Comprehensive Technical Analysis of EUVD-2023-49630 (CVE-2023-45336)

Unauthenticated SQL Injection in Online Food Ordering System v1.0

1. Vulnerability Assessment & Severity Evaluation

Vulnerability Overview

EUVD-2023-49630 (CVE-2023-45336) describes multiple unauthenticated SQL Injection (SQLi) vulnerabilities in Online Food Ordering System v1.0, specifically in the password parameter of the routers/router.php resource. The application fails to sanitize user-supplied input before incorporating it into SQL queries, allowing attackers to manipulate database queries directly.

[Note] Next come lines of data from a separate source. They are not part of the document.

(** no number is found new twice.  Over any sequence of messages with finite numbers, in any
    order, with or without predecessors, with gaps forgotten and claims that throw, the numbers
    the detector reports as new are all different. *)
Theorem no_number_is_new_twice m msgs :
  1 ≤ m → Forall (λ e, finite e.2) msgs → NoDup (mark_all msgs (detector_new m)).2.
Proof.
  intros Hm Hfin.
  assert (∀ d seen, has_seen seen d → 1 ≤ maxGapCount d →
    NoDup (mark_all msgs d).2 ∧ ∀ x, x ∈ (mark_all msgs d).2 → ¬ seen x) as Hall.
  { induction msgs as [|[prev n] msgs IH]; intros d seen Hs Hd; simpl.
    { split; [constructor|]. by intros x ?%not_elem_of_nil. }
    apply Forall_cons in Hfin as [Hn Hfin]. simpl in Hn.
    destruct (markAndCheck prev n d) as [d1 r] eqn:Hmark.
    destruct (mark_seen _ _ _ _ _ _ Hs Hd Hn Hmark) as (Hnew & Hmd & Hs1).
    destruct (mark_all msgs d1) as [d2 new] eqn:Hrun.
    destruct (IH Hfin d1 _ Hs1 ltac:(lia)) as [Hnd Hnot]. rewrite Hrun in Hnd, Hnot. simpl in *.
    destruct r as [[]|]; [|by split; [|naive_solver]..]. split.
    - apply NoDup_cons. split; [|done]. intros Hin. apply (Hnot n Hin). by right.
    - intros x [->|Hin]%elem_of_cons; [by apply Hnew|naive_solver]. }
  apply (Hall (detector_new m) (λ _, False)); [by left; split; [|auto]|done].
Qed.

(** * Concrete messages *)

Module DuplicatesWitness.
Definition np (z : Z) : NumberPair := MkPair (Num z) (Num 0).
(** 1, then 5 after 4, then 2 after 1 in the gap, then 2 again, then 3 *)
Definition d2 : detector := (mark_all [(None, np 1); (Some (np 4), np 5)] (detector_new 10)).1.
Lemma d2_ok : detector_ok d2.
Proof.
  split; [|vm_compute; lia]. change (gaps d2) with [(np 1, np 4); (np 5, infinite_pair)]. split.
  - intros g [Hg|Hg%list_elem_of_singleton]%elem_of_cons; subst g; reflexivity.
  - repeat constructor. 
  - by exists (np 5).
Qed.

Lemma markAndCheck_spec_witness :
  snd (markAndCheck (Some (np 1)) (np 2) d2) = Return true ∧ unseen (gaps d2) (np 2).
Proof.
  assert (snd (markAndCheck (Some (np 1)) (np 2) d2) = Return true) as Hr by (vm_compute; reflexivity).
  split; [exact Hr|].
  destruct (markAndCheck_spec d2 (np 1) (np 2) (fst (markAndCheck (Some (np 1)) (np 2) d2)) (Return true) d2_ok)
    as (Hnew & _); [vm_compute; lia|reflexivity|reflexivity|rewrite <-Hr; apply surjective_pairing|].
  apply Hnew. reflexivity.
Defined.

Definition messages : list (option NumberPair * NumberPair) :=
  [(None, np 1); (Some (np 4), np 5); (Some (np 1), np 2); (Some (np 1), np 2); (Some (np 2), np 3); (None, np 5)].
Lemma no_number_is_new_twice_witness :
  (mark_all messages (detector_new 10)).2 = [np 1; np 5; np 2; np 3] ∧
  NoDup (mark_all messages (detector_new 10)).2.
Proof.
  split; [vm_compute; reflexivity|]. apply no_number_is_new_twice; [lia|]. repeat constructor.
Defined.
End DuplicatesWitness.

CVSS v3.1 Severity Analysis

Metric	Value	Explanation
Attack Vector (AV)	Network (N)	Exploitable remotely over the internet.
Attack Complexity (AC)	Low (L)	No specialized conditions required; straightforward exploitation.
Privileges Required (PR)	None (N)	No authentication needed.
User Interaction (UI)	None (N)	No user interaction required.
Scope (S)	Unchanged (U)	Impact is confined to the vulnerable component.
Confidentiality (C)	High (H)	Full database access, including sensitive data (e.g., user credentials, PII).
Integrity (I)	High (H)	Ability to modify or delete database records.
Availability (A)	High (H)	Potential for database corruption or denial of service.
Base Score	9.8 (Critical)	Aligns with industry standards for unauthenticated, high-impact SQLi.

Risk Classification

• Critical (CVSS 9.8) – Immediate remediation required due to:
  • Unauthenticated access (no credentials needed).
  • Remote exploitability (no physical/logical access constraints).
  • Full system compromise potential (database takeover, data exfiltration, RCE via stacked queries).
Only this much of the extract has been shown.